Task brief: From the data underneath, reproduce exactly the stretch that begins at the line with "((event, acts) :: journal, panic)" and ends after the line with "Definition unavailable : error".

======== Input material

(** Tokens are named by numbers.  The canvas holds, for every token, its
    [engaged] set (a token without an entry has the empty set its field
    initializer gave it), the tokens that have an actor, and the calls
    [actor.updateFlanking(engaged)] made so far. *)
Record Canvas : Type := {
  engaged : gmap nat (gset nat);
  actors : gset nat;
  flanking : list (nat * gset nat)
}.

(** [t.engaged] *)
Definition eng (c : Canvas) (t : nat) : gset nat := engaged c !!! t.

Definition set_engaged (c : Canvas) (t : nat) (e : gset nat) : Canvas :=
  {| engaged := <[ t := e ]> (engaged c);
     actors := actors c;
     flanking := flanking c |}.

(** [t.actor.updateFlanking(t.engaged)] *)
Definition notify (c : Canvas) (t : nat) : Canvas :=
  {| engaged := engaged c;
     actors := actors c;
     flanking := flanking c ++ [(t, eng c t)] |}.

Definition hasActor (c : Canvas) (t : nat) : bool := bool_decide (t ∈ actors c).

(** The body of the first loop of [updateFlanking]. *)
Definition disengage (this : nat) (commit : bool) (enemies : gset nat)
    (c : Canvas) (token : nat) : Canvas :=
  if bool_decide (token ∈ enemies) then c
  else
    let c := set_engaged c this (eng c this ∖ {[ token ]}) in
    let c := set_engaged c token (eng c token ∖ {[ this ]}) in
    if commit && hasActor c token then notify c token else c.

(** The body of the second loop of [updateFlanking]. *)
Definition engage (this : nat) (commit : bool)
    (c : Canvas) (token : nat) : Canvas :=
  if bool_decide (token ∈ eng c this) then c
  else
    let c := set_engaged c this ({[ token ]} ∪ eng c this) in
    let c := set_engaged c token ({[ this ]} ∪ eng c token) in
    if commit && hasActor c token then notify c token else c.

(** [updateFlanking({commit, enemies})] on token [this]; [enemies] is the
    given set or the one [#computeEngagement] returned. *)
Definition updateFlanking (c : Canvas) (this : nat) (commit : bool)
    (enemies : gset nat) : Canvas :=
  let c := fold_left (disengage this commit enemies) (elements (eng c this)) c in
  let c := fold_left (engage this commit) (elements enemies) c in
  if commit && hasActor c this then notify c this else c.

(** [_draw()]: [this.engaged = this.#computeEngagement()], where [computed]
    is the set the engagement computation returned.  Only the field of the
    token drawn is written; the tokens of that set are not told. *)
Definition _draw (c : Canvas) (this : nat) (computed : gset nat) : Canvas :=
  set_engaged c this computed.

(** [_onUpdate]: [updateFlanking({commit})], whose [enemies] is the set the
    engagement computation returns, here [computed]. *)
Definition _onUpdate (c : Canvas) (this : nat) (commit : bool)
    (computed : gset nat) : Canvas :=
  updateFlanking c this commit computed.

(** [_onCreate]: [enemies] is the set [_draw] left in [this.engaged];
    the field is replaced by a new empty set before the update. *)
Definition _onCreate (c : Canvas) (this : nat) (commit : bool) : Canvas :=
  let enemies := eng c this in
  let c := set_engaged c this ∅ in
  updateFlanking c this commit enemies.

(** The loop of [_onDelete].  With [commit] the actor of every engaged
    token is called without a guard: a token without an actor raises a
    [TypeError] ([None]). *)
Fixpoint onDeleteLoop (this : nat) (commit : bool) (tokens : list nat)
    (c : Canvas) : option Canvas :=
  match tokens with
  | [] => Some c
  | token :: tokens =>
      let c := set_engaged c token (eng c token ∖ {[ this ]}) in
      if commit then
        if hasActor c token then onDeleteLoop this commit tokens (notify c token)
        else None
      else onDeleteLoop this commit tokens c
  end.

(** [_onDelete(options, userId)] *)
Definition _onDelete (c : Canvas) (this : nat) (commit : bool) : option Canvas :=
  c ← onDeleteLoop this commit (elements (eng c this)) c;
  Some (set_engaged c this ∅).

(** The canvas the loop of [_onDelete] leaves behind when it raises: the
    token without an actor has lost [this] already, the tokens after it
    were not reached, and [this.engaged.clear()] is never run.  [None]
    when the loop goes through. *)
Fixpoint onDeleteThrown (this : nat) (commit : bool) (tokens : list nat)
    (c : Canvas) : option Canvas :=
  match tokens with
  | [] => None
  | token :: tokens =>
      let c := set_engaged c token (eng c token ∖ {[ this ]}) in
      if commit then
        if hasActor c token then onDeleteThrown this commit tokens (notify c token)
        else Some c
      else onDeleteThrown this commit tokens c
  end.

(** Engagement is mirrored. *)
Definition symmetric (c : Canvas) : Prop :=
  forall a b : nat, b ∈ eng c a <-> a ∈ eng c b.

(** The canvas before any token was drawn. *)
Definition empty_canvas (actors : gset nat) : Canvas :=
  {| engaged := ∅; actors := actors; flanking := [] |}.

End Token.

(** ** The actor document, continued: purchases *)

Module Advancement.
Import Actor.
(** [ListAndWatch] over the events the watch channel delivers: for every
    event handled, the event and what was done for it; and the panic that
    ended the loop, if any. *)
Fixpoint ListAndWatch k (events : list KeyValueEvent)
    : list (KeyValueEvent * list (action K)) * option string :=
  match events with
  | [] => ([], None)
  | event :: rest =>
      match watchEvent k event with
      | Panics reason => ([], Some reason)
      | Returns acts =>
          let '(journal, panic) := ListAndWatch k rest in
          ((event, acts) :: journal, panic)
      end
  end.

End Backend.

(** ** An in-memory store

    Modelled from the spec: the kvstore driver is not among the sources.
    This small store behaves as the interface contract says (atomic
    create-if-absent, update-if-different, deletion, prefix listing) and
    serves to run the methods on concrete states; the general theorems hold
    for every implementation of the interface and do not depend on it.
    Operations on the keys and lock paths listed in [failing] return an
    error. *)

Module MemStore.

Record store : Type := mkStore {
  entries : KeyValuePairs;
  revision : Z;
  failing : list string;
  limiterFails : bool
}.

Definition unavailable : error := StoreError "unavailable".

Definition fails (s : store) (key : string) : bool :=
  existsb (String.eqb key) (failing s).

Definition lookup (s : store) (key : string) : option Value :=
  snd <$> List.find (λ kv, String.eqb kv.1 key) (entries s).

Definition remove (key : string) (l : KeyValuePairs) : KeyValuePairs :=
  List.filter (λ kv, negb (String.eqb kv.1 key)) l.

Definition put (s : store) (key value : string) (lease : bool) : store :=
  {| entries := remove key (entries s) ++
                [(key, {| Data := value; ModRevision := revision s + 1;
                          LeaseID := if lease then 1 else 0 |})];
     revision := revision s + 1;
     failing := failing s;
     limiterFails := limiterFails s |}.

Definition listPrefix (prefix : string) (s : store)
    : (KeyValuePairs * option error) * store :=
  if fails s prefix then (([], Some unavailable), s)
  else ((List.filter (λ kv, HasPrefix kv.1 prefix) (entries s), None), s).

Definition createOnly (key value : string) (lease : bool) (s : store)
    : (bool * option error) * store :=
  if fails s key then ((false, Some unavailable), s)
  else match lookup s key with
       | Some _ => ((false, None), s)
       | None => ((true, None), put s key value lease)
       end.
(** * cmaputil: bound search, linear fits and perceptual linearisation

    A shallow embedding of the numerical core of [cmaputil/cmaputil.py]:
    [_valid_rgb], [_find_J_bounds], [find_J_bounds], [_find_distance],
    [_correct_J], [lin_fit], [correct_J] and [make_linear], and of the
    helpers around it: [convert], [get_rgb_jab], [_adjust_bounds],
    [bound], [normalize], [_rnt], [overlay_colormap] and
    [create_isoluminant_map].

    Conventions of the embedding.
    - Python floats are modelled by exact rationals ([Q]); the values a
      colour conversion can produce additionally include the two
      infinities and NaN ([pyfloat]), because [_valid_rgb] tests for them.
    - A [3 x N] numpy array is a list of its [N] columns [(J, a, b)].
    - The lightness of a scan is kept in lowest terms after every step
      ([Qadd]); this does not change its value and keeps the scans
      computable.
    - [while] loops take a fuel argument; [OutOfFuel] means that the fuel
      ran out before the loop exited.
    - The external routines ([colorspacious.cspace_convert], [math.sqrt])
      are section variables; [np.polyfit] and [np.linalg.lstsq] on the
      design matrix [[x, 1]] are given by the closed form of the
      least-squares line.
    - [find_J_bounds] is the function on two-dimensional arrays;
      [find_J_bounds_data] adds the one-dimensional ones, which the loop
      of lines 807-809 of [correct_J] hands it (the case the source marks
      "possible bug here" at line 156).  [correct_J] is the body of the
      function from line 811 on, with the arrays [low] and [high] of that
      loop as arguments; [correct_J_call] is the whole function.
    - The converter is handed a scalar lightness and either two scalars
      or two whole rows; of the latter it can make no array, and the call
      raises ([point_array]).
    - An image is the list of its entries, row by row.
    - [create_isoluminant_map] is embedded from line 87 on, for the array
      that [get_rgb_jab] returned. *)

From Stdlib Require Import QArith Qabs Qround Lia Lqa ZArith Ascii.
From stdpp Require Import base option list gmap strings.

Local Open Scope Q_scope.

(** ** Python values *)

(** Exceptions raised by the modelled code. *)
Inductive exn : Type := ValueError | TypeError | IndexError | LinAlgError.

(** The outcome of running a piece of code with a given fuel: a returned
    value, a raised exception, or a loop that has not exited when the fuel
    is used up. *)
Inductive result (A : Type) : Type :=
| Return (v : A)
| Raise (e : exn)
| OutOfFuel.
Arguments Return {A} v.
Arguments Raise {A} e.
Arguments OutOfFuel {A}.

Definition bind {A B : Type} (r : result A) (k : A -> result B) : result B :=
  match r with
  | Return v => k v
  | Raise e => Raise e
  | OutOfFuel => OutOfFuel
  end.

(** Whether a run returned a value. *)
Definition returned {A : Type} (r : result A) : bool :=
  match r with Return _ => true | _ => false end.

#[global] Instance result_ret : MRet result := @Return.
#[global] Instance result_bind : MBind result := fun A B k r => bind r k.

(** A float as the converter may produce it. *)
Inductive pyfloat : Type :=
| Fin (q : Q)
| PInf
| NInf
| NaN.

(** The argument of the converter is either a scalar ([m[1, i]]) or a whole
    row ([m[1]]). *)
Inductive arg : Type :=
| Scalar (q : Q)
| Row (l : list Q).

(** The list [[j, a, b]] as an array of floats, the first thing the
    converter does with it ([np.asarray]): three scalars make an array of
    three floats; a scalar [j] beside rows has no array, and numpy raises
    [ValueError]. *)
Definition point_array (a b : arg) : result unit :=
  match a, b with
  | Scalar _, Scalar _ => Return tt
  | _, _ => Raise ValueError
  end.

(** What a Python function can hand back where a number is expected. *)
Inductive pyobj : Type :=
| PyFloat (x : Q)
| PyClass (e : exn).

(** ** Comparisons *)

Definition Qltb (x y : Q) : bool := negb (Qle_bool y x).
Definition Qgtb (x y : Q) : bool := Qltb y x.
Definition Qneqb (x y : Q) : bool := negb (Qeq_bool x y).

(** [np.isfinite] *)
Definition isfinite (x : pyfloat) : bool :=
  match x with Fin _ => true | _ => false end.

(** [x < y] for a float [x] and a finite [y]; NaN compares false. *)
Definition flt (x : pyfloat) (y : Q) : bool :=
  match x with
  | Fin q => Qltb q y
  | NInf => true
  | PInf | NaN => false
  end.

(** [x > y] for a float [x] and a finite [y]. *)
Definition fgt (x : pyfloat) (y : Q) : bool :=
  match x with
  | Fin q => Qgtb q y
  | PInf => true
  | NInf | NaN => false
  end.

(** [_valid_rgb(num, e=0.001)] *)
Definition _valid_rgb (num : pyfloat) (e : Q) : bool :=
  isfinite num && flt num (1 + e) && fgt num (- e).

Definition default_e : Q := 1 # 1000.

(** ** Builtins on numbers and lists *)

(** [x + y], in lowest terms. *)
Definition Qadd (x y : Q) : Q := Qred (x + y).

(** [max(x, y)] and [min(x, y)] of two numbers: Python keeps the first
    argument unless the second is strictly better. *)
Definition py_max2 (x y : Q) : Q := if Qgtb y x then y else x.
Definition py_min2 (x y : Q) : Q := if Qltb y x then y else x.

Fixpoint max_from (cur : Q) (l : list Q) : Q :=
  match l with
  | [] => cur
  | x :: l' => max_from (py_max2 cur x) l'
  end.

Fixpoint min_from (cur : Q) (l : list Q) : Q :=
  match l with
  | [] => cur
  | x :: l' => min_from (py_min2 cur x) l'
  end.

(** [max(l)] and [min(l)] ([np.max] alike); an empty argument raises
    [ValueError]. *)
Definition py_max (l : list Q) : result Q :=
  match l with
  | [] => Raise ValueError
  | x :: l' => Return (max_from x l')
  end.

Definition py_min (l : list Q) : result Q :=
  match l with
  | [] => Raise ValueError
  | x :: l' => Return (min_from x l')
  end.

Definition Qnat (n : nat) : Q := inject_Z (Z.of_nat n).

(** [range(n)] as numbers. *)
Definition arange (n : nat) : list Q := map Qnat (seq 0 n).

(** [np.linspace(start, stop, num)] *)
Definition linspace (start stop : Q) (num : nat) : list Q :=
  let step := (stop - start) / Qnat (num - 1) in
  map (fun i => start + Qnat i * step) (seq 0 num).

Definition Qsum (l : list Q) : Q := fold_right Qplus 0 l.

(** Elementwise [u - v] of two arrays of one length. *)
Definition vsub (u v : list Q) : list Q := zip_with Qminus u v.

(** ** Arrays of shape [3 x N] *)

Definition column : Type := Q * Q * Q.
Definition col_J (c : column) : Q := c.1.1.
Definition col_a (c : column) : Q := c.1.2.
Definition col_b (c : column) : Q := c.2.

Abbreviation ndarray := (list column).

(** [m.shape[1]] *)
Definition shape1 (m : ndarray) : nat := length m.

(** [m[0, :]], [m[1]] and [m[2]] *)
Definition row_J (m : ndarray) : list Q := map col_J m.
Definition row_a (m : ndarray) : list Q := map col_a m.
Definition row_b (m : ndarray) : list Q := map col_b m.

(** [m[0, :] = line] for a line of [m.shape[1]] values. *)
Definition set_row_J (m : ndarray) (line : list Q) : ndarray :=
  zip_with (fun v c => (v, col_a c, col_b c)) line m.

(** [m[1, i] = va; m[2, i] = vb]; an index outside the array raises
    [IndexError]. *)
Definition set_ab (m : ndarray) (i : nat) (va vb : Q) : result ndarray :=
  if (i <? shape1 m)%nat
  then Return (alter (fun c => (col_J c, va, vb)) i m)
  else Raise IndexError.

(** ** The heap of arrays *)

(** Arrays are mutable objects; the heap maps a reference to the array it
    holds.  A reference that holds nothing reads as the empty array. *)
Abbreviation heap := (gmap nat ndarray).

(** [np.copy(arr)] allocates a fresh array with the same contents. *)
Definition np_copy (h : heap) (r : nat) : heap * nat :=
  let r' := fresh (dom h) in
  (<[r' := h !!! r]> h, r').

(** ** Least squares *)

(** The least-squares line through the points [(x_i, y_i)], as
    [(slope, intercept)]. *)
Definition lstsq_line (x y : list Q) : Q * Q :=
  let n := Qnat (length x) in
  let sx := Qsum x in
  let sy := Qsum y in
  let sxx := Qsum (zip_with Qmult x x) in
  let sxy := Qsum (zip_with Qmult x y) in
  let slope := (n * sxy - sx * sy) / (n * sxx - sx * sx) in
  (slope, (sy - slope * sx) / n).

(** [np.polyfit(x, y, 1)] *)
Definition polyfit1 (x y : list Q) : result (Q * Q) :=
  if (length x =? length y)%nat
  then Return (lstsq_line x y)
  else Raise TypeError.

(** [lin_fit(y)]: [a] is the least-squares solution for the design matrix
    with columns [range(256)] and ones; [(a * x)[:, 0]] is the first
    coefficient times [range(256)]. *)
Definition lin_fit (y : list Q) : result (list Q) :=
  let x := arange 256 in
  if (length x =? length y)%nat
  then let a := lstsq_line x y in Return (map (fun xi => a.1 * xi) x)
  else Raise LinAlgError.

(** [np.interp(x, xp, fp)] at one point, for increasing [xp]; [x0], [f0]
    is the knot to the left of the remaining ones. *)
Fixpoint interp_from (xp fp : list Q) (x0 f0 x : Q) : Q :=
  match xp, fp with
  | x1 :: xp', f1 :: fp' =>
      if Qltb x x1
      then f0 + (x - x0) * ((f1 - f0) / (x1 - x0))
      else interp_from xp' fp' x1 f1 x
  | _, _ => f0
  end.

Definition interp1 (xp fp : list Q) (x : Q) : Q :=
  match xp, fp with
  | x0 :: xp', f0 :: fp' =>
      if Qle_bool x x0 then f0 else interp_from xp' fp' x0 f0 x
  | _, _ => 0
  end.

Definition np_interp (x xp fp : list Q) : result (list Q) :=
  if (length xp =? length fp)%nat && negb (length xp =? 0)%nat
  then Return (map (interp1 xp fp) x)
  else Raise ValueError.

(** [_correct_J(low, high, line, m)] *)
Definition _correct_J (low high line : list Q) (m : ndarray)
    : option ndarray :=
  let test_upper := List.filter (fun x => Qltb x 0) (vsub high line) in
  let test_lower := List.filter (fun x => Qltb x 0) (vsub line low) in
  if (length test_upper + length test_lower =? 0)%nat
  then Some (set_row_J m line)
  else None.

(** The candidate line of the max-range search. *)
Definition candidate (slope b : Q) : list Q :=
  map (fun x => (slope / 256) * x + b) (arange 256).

================

Answer section:
          ((event, acts) :: journal, panic)
      end
  end.

End Backend.

(** ** An in-memory store

    Modelled from the spec: the kvstore driver is not among the sources.
    This small store behaves as the interface contract says (atomic
    create-if-absent, update-if-different, deletion, prefix listing) and
    serves to run the methods on concrete states; the general theorems hold
    for every implementation of the interface and do not depend on it.
    Operations on the keys and lock paths listed in [failing] return an
    error. *)

Module MemStore.

Record store : Type := mkStore {
  entries : KeyValuePairs;
  revision : Z;
  failing : list string;
  limiterFails : bool
}.

Definition unavailable : error := StoreError "unavailable".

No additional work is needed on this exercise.